NCPA - National Center for Policy Analysis


August 25, 2005

Doctors and hospitals fail with alarming frequency to deliver essential lifesaving treatments for some of the most common causes of death: heart attack, pneumonia and heart failure, says the New York Times.

Statistics gathered by the federal government under a provision of the 2003 Medicare prescription drug law represent the first time all hospitals have publicly reported performance data. More than 3,500 hospitals are participating in the program, called Hospital Compare, in exchange for a bonus in Medicare payments. Consider:

  • Patients who take aspirin in the first 24 hours after a heart attack have a 30 percent increase in survival, yet hospitals neglected to give aspirin to more than 12,000 people -- one of every 16 heart attack victims -- in the first half of 2004.
  • Beta blockers also give big survival benefits, but one in eight patients who should have received them did not.

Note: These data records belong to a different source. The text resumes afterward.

(* ===== verification/LuaVMFacts.v ===== *)
(** * Running actions of the Lua machine

    How binds compute, the stack as a list, upvalues and how they are closed. *)
From Stdlib Require Import ZArith Lia Ascii.
From stdpp Require Import base option list gmap strings.
From S2P Require Import Prelude GoNum GoFmt Strconv LuaInstr LuaTable LuaTableProps LuaScan LuaProto LuaState LuaCall LuaVM LuaLoad.
From Stdlib Require Import SpecFloat.

Section world.
Context {Wd : World}.

Lemma bind_done {A B} (m : lua A) (f : A → lua B) s a s' : m s = Done a s' → (m ≫= f) s = f a s'.
Proof. intros H. unfold mbind, lua_bind. by rewrite H. Qed.

Lemma bind_done_inv {A B} (m : lua A) (f : A → lua B) s b s' : (m ≫= f) s = Done b s' → ∃ a s1, m s = Done a s1 ∧ f a s1 = Done b s'.
Proof. unfold mbind, lua_bind. destruct (m s) as [a s1| | |]; intros H; try done. eauto. Qed.

Lemma gets_done {A B} (g : lstate → A) (f : A → lua B) s : (gets g ≫= f) s = f (g s) s.
Proof. done. Qed.
Lemma puts_done {B} (g : lstate → lstate) (f : unit → lua B) s : (puts g ≫= f) s = f () (g s).
Proof. done. Qed.
Lemma ret_done {A B} (a : A) (f : A → lua B) s : (mret a ≫= f) s = f a s.
Proof. done. Qed.

(** ** The stack *)

Lemma slice_at_ok {A} (l : list A) i x : 0 ≤ i → l !! Z.to_nat i = Some x → slice_at l i = Ok x.
Proof. intros Hi Hx. unfold slice_at. assert ((i <? 0) = false) as -> by lia. by rewrite Hx. Qed.

Lemma slice_at_inv {A} (l : list A) i x : slice_at l i = Ok x → 0 ≤ i ∧ l !! Z.to_nat i = Some x.
Proof. unfold slice_at. destruct (Z.ltb_spec i 0); [done|]. destruct (l !! _); [|done]. by intros [= ->]. Qed.

Lemma slice_put_ok {A} (l : list A) i x : 0 ≤ i < Z.of_nat (length l) → slice_put l i x = Ok (<[Z.to_nat i := x]> l).
Proof. intros Hi. unfold slice_put. by assert ((i <? 0) || (Z.of_nat (length l) <=? i) = false) as -> by lia. Qed.

Lemma stack_at_done {B} i v (f : value → lua B) s : 0 ≤ i → stack s !! Z.to_nat i = Some v → (stack_at i ≫= f) s = f v s.
Proof. intros Hi Hv. apply bind_done. unfold stack_at. rewrite gets_done, (slice_at_ok _ _ v) by done. done. Qed.

Lemma stack_put_done {B} i v (f : unit → lua B) s : 0 ≤ i < Z.of_nat (length (stack s)) →
  (stack_put i v ≫= f) s = f () (set_stack (<[Z.to_nat i := v]> (stack s)) s).
Proof. intros Hi. apply bind_done. unfold stack_put. rewrite gets_done, slice_put_ok by done. done. Qed.

(** ** Upvalues *)

Definition value_of (s : lstate) (u : nat) : option value :=
  match upCells s !! u with
  | Some (UOpen i) => stack s !! Z.to_nat i
  | Some (UClosed v) => Some v
  | None => None
  end.

(** An upvalue that is open is in the list and points into the stack; no two point to the
    same slot. *)
Record cells_ok (s : lstate) : Prop := {
  ck_open : ∀ u i, upCells s !! u = Some (UOpen i) → u ∈ openUpValues s ∧ 0 ≤ i < Z.of_nat (length (stack s));
  ck_cells : ∀ u, u ∈ openUpValues s → is_Some (upCells s !! u);
  ck_nodup : NoDup (openUpValues s);
  ck_fresh : ∀ u, is_Some (upCells s !! u) → (u < fresh s)%nat;
  ck_shared : ∀ u u' i, upCells s !! u = Some (UOpen i) → upCells s !! u' = Some (UOpen i) → u = u'
}.

Definition above (level : Z) (x : option upValue) : bool := match x with Some x => isInStackAbove level x | None => false end.

Lemma cell_done {B} u x (f : upValue → lua B) s : upCells s !! u = Some x → (cell u ≫= f) s = f x s.
Proof. intros Hx. apply bind_done. unfold cell. rewrite gets_done. by rewrite Hx. Qed.

Lemma close_cell_done {B} u i v (f : unit → lua B) s : upCells s !! u = Some (UOpen i) → 0 ≤ i → stack s !! Z.to_nat i = Some v →
  (close_cell u ≫= f) s = f () (set_cells (<[u := UClosed v]> (upCells s)) s).
Proof.
  intros Hu Hi Hv. apply bind_done. unfold close_cell. erewrite cell_done by done. cbn beta iota.
  erewrite stack_at_done by done. done.
Qed.

(** The loop of [close_] over a part of the list. *)
Lemma close_loop_done us level gone s :
  NoDup us → (∀ u, u ∈ us → is_Some (upCells s !! u)) →
  (∀ u i, upCells s !! u = Some (UOpen i) → 0 ≤ i < Z.of_nat (length (stack s))) →
  ∃ us' m, close_loop us level gone s = Done us' (set_cells m s) ∧ sublist us' us ∧
    (∀ u, u ∈ us → above level (upCells s !! u) = false → u ∈ us') ∧
    (∀ u, if bool_decide (u ∈ us) && above level (upCells s !! u) then ∃ v, m !! u = Some (UClosed v) ∧ value_of s u = Some v
          else m !! u = upCells s !! u).
Proof.
  revert gone s. induction us as [|u us IH]; intros gone s Hnd Hdom Hopen.
  { exists [], (upCells s). split_and!; [by destruct s|constructor|by intros u ?%elem_of_nil|done]. }
  apply NoDup_cons in Hnd as [Hu Hnd]. destruct (Hdom u ltac:(by left)) as [x Hx]. cbn [close_loop].
  erewrite cell_done by done. destruct (isInStackAbove level x) eqn:Ha.
  - destruct x as [i|]; [|done]. destruct (Hopen _ _ Hx) as [Hi Hl].
    destruct (lookup_lt_is_Some_2 (stack s) (Z.to_nat i) ltac:(lia)) as [v Hv].
    erewrite close_cell_done by done. set (s1 := set_cells _ s).
    destruct (IH (negb gone) s1 Hnd) as (us' & m & Hm & Hsub & Hkeep & Hcells).
    { intros u' Hu'. simpl. destruct (decide (u' = u)) as [->|]; [by rewrite lookup_insert_eq|].
      rewrite lookup_insert_ne by done. apply Hdom. by right. }
    { intros u' j. simpl. destruct (decide (u' = u)) as [->|]; [by rewrite lookup_insert_eq|]. rewrite lookup_insert_ne by done. apply Hopen. }
    exists (if gone then u :: us' else us'), m. split_and!.
    + erewrite bind_done by done. by destruct gone.
    + destruct gone; by constructor.
    + intros u' Hu' Ha'. assert (u' ≠ u) as Hne by (intros ->; rewrite Hx in Ha'; simpl in *; congruence).
      assert (u' ∈ us') as H by (apply Hkeep; [set_solver|simpl; by rewrite lookup_insert_ne]).
      destruct gone; set_solver.
    + intros u'. specialize (Hcells u'). simpl in Hcells. destruct (decide (u' = u)) as [->|Hne].
      * rewrite bool_decide_eq_false_2 in Hcells by done. rewrite lookup_insert_eq in Hcells.
        rewrite bool_decide_eq_true_2 by set_solver. rewrite Hx. simpl in *. rewrite Ha. exists v. split; [done|].
        unfold value_of. by rewrite Hx.
      * rewrite lookup_insert_ne in Hcells by done.
        replace (bool_decide (u' ∈ u :: us)) with (bool_decide (u' ∈ us)) by (apply bool_decide_ext; set_solver).
        destruct (_ && _); [|done]. destruct Hcells as (w & Hw & Hval). exists w. split; [done|].
        unfold value_of in *. simpl in Hval. by rewrite lookup_insert_ne in Hval.
  - destruct (IH false s Hnd) as (us' & m & Hm & Hsub & Hkeep & Hcells); [intros; apply Hdom; by right|done|].
    exists (u :: us'), m. split_and!.
    + erewrite bind_done by done. done.
    + by constructor.
    + intros u' Hu' Ha'. set_solver.
    + intros u'. specialize (Hcells u'). destruct (decide (u' = u)) as [->|Hne].
      * rewrite bool_decide_eq_false_2 in Hcells by done. rewrite Hx in *. simpl in *. rewrite Ha, andb_false_r. done.
      * by replace (bool_decide (u' ∈ u :: us)) with (bool_decide (u' ∈ us)) by (apply bool_decide_ext; set_solver).
Qed.

(** * What the Lua machine keeps and what it loses

    Captured variables keep their values when their scope ends, and functions that capture
    the same variable share it.  Metamethods of assignment are lost after a failed read,
    and a tail call goes on with the code of the caller. *)

(** ** Captured variables *)

Lemma find_open_done us level s : (∀ u, u ∈ us → is_Some (upCells s !! u)) →
  ∃ r, find_open us level s = Done r s ∧
    match r with
    | Some u => u ∈ us ∧ upCells s !! u = Some (UOpen level)
    | None => ∀ u, u ∈ us → upCells s !! u ≠ Some (UOpen level)
    end.
Proof.
  induction us as [|u us IH]; intros Hdom; cbn [find_open].
  { exists None. split; [done|]. by intros u ?%elem_of_nil. }
  destruct (Hdom u ltac:(by left)) as [x Hx]. erewrite cell_done by done.
  destruct (isInStackAt level x) eqn:E.
  - exists (Some u). split; [done|]. split; [by left|]. destruct x as [i|]; [|done]. apply Z.eqb_eq in E as ->. done.
  - destruct IH as (r & -> & Hr); [intros; apply Hdom; by right|]. exists r. split; [done|]. destruct r as [u'|].
    + destruct Hr. split; [by right|done].
    + intros u' [->|Hu']%elem_of_cons; [|by apply Hr]. rewrite Hx. intros [= ->]. simpl in E. lia.
Qed.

The report cards also show wide variation from state to state, as well as hospital to hospital.

  • Massachusetts led the states in basic heart attack care, delivering the appropriate therapy 97 percent of the time; other New England states also performed better than most, as did some in the Northern Plains, like Minnesota and Montana.
  • Arkansas was last, with 85 percent compliance, with Hawaii and Nevada close by; Southern and far Western states tended to do less well on heart care measures.
  • At the hospital level, variation was wider; some hospitals had 100 percent compliance, but some were at 50 percent.

Some hospital officials say they tried to improve on quality measures before 2004, but acknowledge they are now getting more attention from their doctors. The Times says hospitals that did best realized they had problems, and systematically set out to fix them with checklists, patient safety rounds, even firings of administrators.